Human penises are longer and wider than the penises of other primates. Biologists know that penises of other species reveal information about what shaped a particular animal’s evolution, and they figured humans should be no exception. To try and get at what drove human males to develop such comparatively long penises, the study authors created virtual images of males combining different heights, shoulder-to-hip ratios and penis lengths. They showed 53 of the life-size images to 105 women and asked them to rate the computer-generated men by their sexual attractiveness, Nature explains.
The ladies preferred taller men with larger shoulder-to-hip ratios and longer penises to be the most attractive—though, as Nature points out, that preference had its limits. Once the men exceeded a threshold for extreme size, the women ranked their attractiveness as only slightly above average.

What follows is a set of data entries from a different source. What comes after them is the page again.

Lemma wp_among_write {A} book (m : M S A) eff (Q : result A → Shared S → Prop) C w : writes m eff → among C w →
  (∀ C' a v v', extends C C' → chain_wf C → chain_wf C' → genuine C' v → eff a v v' → genuine C' v') →
  (∀ r w' C', extends C C' → among C' w' → Q r w') →
  wp (exposed_as book m) Q w.
Proof using Hgrows.
  intros Hm Hw Heff HQ. pose proof (am_good _ _ Hw) as (_ & HwfC & _). rewrite (am_chain _ _ Hw) in HwfC.
  apply (wp_among _ _ _ _ _ Hw). intros s (Hp & Hwf & Hg) Hx.
  eapply wp_mono; [by apply Hm|]. intros r s' (Hp' & He & Hr). destruct (env_extends _ _ Hwf He) as [Hx' Hwf'].
  assert (extends C (chain s')) as HxC by by etrans.
  assert (genuine (chain s') (view s)) as Hg' by by apply (genuine_extends (chain s)).
  assert (genuine (chain s') (view s')).
  { destruct r as [a|e]; [by eapply Heff|]. destruct Hr as [->|(_ & a & Ha)]; [done|by eapply Heff]. }
  split_and!; [by split_and!|done|]. intros w' Hw'. by eapply HQ.
Qed.

(** ** The worker *)

Context `{!CertificateRepo S, !EventSource S} {Hrepo : CertificateRepoSpec S} {Hsrc : EventSourceSpec S}.
Context (pub : option (EventPublisher S)) (enqueuer : option (TaskEnqueuer S)).
Context (Hpub : ∀ p, pub = Some p → EventPublisherSpec S).
Context (Henq : ∀ e, enqueuer = Some e → TaskEnqueuerSpec S).
Context (Hcfg : config_ok cfg).

Notation at_ C w := (among C (w_env w)).

(** From there on the worker is among harmless others. *)
Definition stays {A} (C : Chain) (_ : result A) (w : WorkerState (Shared S)) : Prop := ∃ C', extends C C' ∧ at_ C' w.

Lemma stays_extends {A} C C' (r : result A) w : extends C C' → stays C' r w → stays C r w.
Proof using Type. intros Hx (C2 & Hx2 & Hw). exists C2. split; [by etrans|done]. Qed.

Lemma stays_here {A} C (r : result A) w : at_ C w → stays C r w.
Proof using Type. by exists C. Qed.

Lemma wp_at_read {A} (m : M S A) post (Q : result A → WorkerState (Shared S) → Prop) C w : reads m post → at_ C w →
  (∀ r w' C', extends C C' → at_ C' w' → (∀ a, r = Ok a → ∃ v, genuine C' v ∧ post a v C') → Q r w') →
  wp (port (exposed m)) Q w.
Proof using Hgrows. intros Hm Hw HQ. apply wp_port. eapply wp_among_read; [exact Hm|exact Hw|]. intros. by eapply HQ. Qed.

Lemma wp_at_write {A} book (m : M S A) eff (Q : result A → WorkerState (Shared S) → Prop) C w : writes m eff → at_ C w →
  (∀ C' a v v', extends C C' → chain_wf C → chain_wf C' → genuine C' v → eff a v v' → genuine C' v') →
  (∀ r w' C', extends C C' → at_ C' w' → Q r w') →
  wp (port (exposed_as book m)) Q w.
Proof using Hgrows. intros Hm Hw Heff HQ. apply wp_port. eapply wp_among_write; [exact Hm|exact Hw|done|]. intros. by eapply HQ. Qed.

Lemma at_wf C w : at_ C w → chain_wf C.
Proof using Type. intros [(_ & Hwf & _) <- _ _]. exact Hwf. Qed.

Lemma webhook_stays e c C w : TaskEnqueuerSpec S (H0 := e) → ChainID c = cfg_ChainID cfg → issued C c → at_ C w →
  wp (enqueueWebhook cfg (shared_enqueuer e) c) (stays C) w.
Proof using Hgrows Hrepo.
  intros He Hid Hc Hw. pose proof (at_wf _ _ Hw) as Hwf. unfold enqueueWebhook, NewWebhookEvent. fold (webhook_text c). wp_steps.
  eapply (wp_at_write book_insert); [apply InsertWebhookOutbox_spec|exact Hw|..].
  { intros C' r v v' Hx _ _ Hg Hins. rewrite <-Hid in Hins. eapply genuine_insert; [|exact Hins|done]. by eapply issued_grows. }
  intros [[id new]|err] w1 C1 Hx1 Hw1; cbn beta iota; [|by exists C1].
  destruct new; cbn [negb]; wp_steps; [|by exists C1].
  eapply (wp_at_write book_enqueue); [apply EnqueueUnique_spec|exact Hw1|..].
  { intros C' r v v' Hx _ _ Hg Hq. eapply genuine_enqueue; [|exact Hq|done]. intros _. exists c.
    split; [|by left]. apply (issued_grows C); [done|extend|done]. }
  intros [[]|err] w2 C2 Hx2 Hw2; cbn beta iota; wp_steps; [|exists C2; split; [extend|done]].
  eapply (wp_at_write (book_mark id)); [apply MarkWebhookOutboxEnqueued_spec|exact Hw2|..].
  { intros C' r v v' _ _ _ Hg ->. by apply genuine_mark. }
  intros r w3 C3 Hx3 Hw3. cbn beta iota. wp_steps; (exists C3; split; [extend|done]).
Qed.

Lemma publish_stays c (Q : result unit → WorkerState (Shared S) → Prop) C w : at_ C w →
  (∀ w', at_ C w' → Q (Ok tt) w') → wp (publish (shared_publisher <$> pub) c) Q w.
Proof using Hpub.
  intros [(Hp & Hwf & Hg) HC Hf Ho] HQ. unfold wp, publish. destruct pub as [p|]; cbn [fmap option_fmap option_map]; [|by apply HQ].
  pose proof (Hpub p eq_refl) as Hps. destruct (Publish_spec c (sh_base (w_env w)) Hp) as (Hp' & Hv & HC').
  apply HQ. constructor; simpl; [|congruence|done|done]. split_and!; simpl; [done|by rewrite HC'|by rewrite HC', Hv].
Qed.

Notation shared_pub := (shared_publisher <$> pub).
Notation shared_enq := (shared_enqueuer <$> enqueuer).

Lemma processLog_stays n l C w : l ∈ ch_logs C n → at_ C w →
  wp (processLog shared_pub shared_enq cfg l) (stays C) w.
Proof using Hgrows Hrepo Hsrc Hpub Henq.
  intros Hl Hw. pose proof (at_wf _ _ Hw) as Hwf. unfold processLog. wp_steps.
  eapply wp_at_read; [apply GetCertificate_spec|exact Hw|]. intros r w1 C1 Hx1 Hw1 Hr. pose proof (at_wf _ _ Hw1) as Hwf1.
  destruct r as [data|e]; cbn beta iota; [|by exists C1]. destruct (Hr data eq_refl) as (_ & _ & Hdata). wp_steps.
  destruct (NewIndexedCertificate l data (cfg_ChainID cfg)) as [c|e] eqn:Hc; [|by exists C1].
  assert (Hco : cert_of cfg C1 l c) by (by exists data).
  assert (Hl1 : l ∈ ch_logs C1 n) by by apply (log_extends C).
  destruct (cert_of_fields _ _ _ _ Hco) as (_ & Hid & _).
  wp_steps. eapply (wp_at_write (λ _ _ own, own)); [apply Upsert_spec; by eapply cert_of_storable|exact Hw1|..].
  { intros C' [] v v' _ _ _ Hg ->. by apply (genuine_same _ v). }
  intros [[]|e] w2 C2 Hx2 Hw2; cbn beta iota; [|exists C2; split; [extend|done]].
  wp_steps. eapply publish_stays; [exact Hw2|]. intros w3 Hw3.
  destruct enqueuer as [enq|] eqn:Heq; cbn [fmap option_fmap option_map]; wp_steps; [|exists C2; split; [extend|done]].
  pose proof (Henq enq eq_refl) as Hes.
  eapply (wp_at_write book_enqueue); [apply EnqueueUnique_spec|exact Hw3|..].
  { intros C' [] v v' _ _ _ Hg Hq. eapply genuine_enqueue; [|exact Hq|done]. done. }
  intros r w4 C4 Hx4 Hw4. cbn beta iota.
  assert (Hx : extends C1 C4) by extend. wp_steps.
  eapply wp_mono; [apply webhook_stays; [done|exact Hid| |exact Hw4]|].
  { apply (issued_grows C1); [done|done|]. right. by exists n, l. }
  intros [[]|e] w5 Hst; cbn beta iota; (eapply (stays_extends _ C4); [extend|exact Hst]).
Qed.

Lemma save_stays {Q : result unit → WorkerState (Shared S) → Prop} n to h C w : is_u64 to → at_ C w →
  (∀ r w' C', extends C C' → at_ C' w' → Q r w') →
  wp (port (SaveState (mkIndexerState n to h))) Q w.
Proof using Hgrows Hrepo.
  intros Hto Hw HQ. eapply (wp_at_write (λ _ _ own, own)); [by apply SaveState_spec|exact Hw| |done].
  intros C' [] v v' _ _ _ Hg ->. by apply (genuine_same _ v).
Qed.

Lemma rewind_u64 st : is_u64 (rewind_target cfg st).
Proof using Hcfg. pose proof (co_start _ Hcfg). unfold rewind_target. case_match; int_lia. Qed.

Lemma reconcile_stays C w : at_ C w → wp (reconcile cfg) (stays C) w.
Proof using Hgrows Hrepo Hsrc Hcfg.
  intros Hw. unfold reconcile. wp_steps. eapply wp_at_read; [apply GetState_spec|exact Hw|].
  intros [st|e] w1 C1 Hx1 Hw1 _; cbn beta iota; [|by exists C1]. case_bool_decide; wp_steps; [by exists C1|].
  eapply wp_at_read; [apply BlockHash_spec|exact Hw1|].
  intros [h|e] w2 C2 Hx2 Hw2 _; cbn beta iota; [|exists C2; split; [extend|done]].
  case_bool_decide; wp_steps; [exists C2; split; [extend|done]|].
  eapply (wp_at_write (λ _ _ own, own)); [apply DeleteFromBlock_spec|exact Hw2|..].
  { intros C' [] v v' _ _ _ Hg ->. by apply (genuine_same _ v). }
  intros [[]|e] w3 C3 Hx3 Hw3; cbn beta iota; [|exists C3; split; [extend|done]].
  assert (Hx : extends C C3) by extend. wp_steps.
  eapply wp_at_read; [apply BlockHash_spec|exact Hw3|].
  intros [h'|e] w4 C4 Hx4 Hw4 _; cbn beta iota; [|exists C4; split; [extend|done]]. wp_steps.
  eapply save_stays; [apply rewind_u64|exact Hw4|]. intros [[]|e] w5 C5 Hx5 Hw5; cbn beta iota;
    exists C5; (split; [extend|done]).
Qed.

Lemma batch_u64 C n h : chain_wf C → h = ch_head C → is_u64 (batch_end cfg n h).
Proof using Type.
  intros Hwf ->. pose proof (cw_head _ Hwf). unfold batch_end. pose proof (u64_range (u64 (n + cfg_BatchSize cfg) - 1)). int_lia.
Qed.

Lemma at_get (Q : result Z → WorkerState (Shared S) → Prop) w : Q (Ok (w_next w)) w → wp get_next Q w.
Proof using Type. done. Qed.

Lemma at_set n C w : at_ C w → wp (set_next n) (stays C) w.
Proof using Type. intros Hw. by exists C. Qed.

Lemma poll_stays C w : at_ C w → wp (poll shared_pub shared_enq cfg) (stays C) w.
Proof using Hgrows Hrepo Hsrc Hpub Henq Hcfg.
  intros Hw. unfold poll. wp_steps. eapply wp_mono; [by apply reconcile_stays|].
  intros [[]|e] w1 (C1 & Hx1 & Hw1); cbn beta iota; [|by exists C1]. wp_steps.
  eapply wp_at_read; [apply HeadBlock_spec|exact Hw1|]. intros r w2 C2 Hx2 Hw2 Hr.
  destruct r as [head|e]; cbn beta iota; [|exists C2; split; [extend|done]].
  destruct (Hr head eq_refl) as (_ & _ & Hhead). pose proof (at_wf _ _ Hw2) as Hwf2. wp_steps.
  apply at_get. cbn beta iota. wp_steps; [exists C2; split; [extend|done]|].
  set (to := batch_end cfg (w_next w2) head).
  eapply wp_at_read; [apply IssuedLogs_spec|exact Hw2|]. intros rl w3 C3 Hx3 Hw3 Hl.
  destruct rl as [logs|e]; cbn beta iota; [|exists C3; split; [extend|done]].
  destruct (Hl logs eq_refl) as (_ & _ & ->). wp_steps.
  apply (wp_for_each _ (λ _ w', stays (A := unit) C3 (Ok tt) w')); [by apply stays_here| |].
  - intros pre l post w4 Hlogs (C4 & Hx4 & Hw4).
    assert (l ∈ chain_logs C3 (w_next w2) to) as (m & _ & Hin)%elem_of_chain_logs
      by (rewrite Hlogs; apply elem_of_app; right; by left).
    eapply wp_mono; [apply (processLog_stays m); [|exact Hw4]|].
    { apply (log_extends C3); [by eapply at_wf|done|done]. }
    intros [[]|e] w5 Hst; cbn beta iota; eapply (stays_extends _ C4); try exact Hst; extend.
  - intros w4 (C4 & Hx4 & Hw4). cbn beta iota. wp_steps.
    eapply wp_at_read; [apply BlockHash_spec|exact Hw4|].
    intros [h|e] w5 C5 Hx5 Hw5 _; cbn beta iota; [|exists C5; split; [extend|done]]. wp_steps.
    eapply save_stays; [by eapply batch_u64|exact Hw5|]. intros [[]|e] w6 C6 Hx6 Hw6; cbn beta iota.
    + eapply wp_mono; [by apply at_set|]. intros r w7. apply stays_extends. extend.
    + exists C6. split; [extend|done].
Qed.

Study leader Brian Mautz, a biologist now at the University of Ottawa in Canada, says that there seems to be a ceiling effect for each trait — a point of theoretical peak attractiveness, beyond which women’s ratings will begin to decline. The team’s model predicts that the most attractive penis would measure 12.8–14.2 centimetres in its flaccid state. Mautz notes that this ideal size is relatively closer to the population average (of 9 centimetres) than are the predicted ideals for the other traits, implying that women prefer more extreme shoulder-to-hip ratio and tallness but less extreme penis size.
But, as Nature writes, women’s preference for partners with larger penises doesn’t necessarily mean they can take credit for the evolution of men’s members. There’s still this question to answer: Do these men tend to father more children who carry those large penis genes?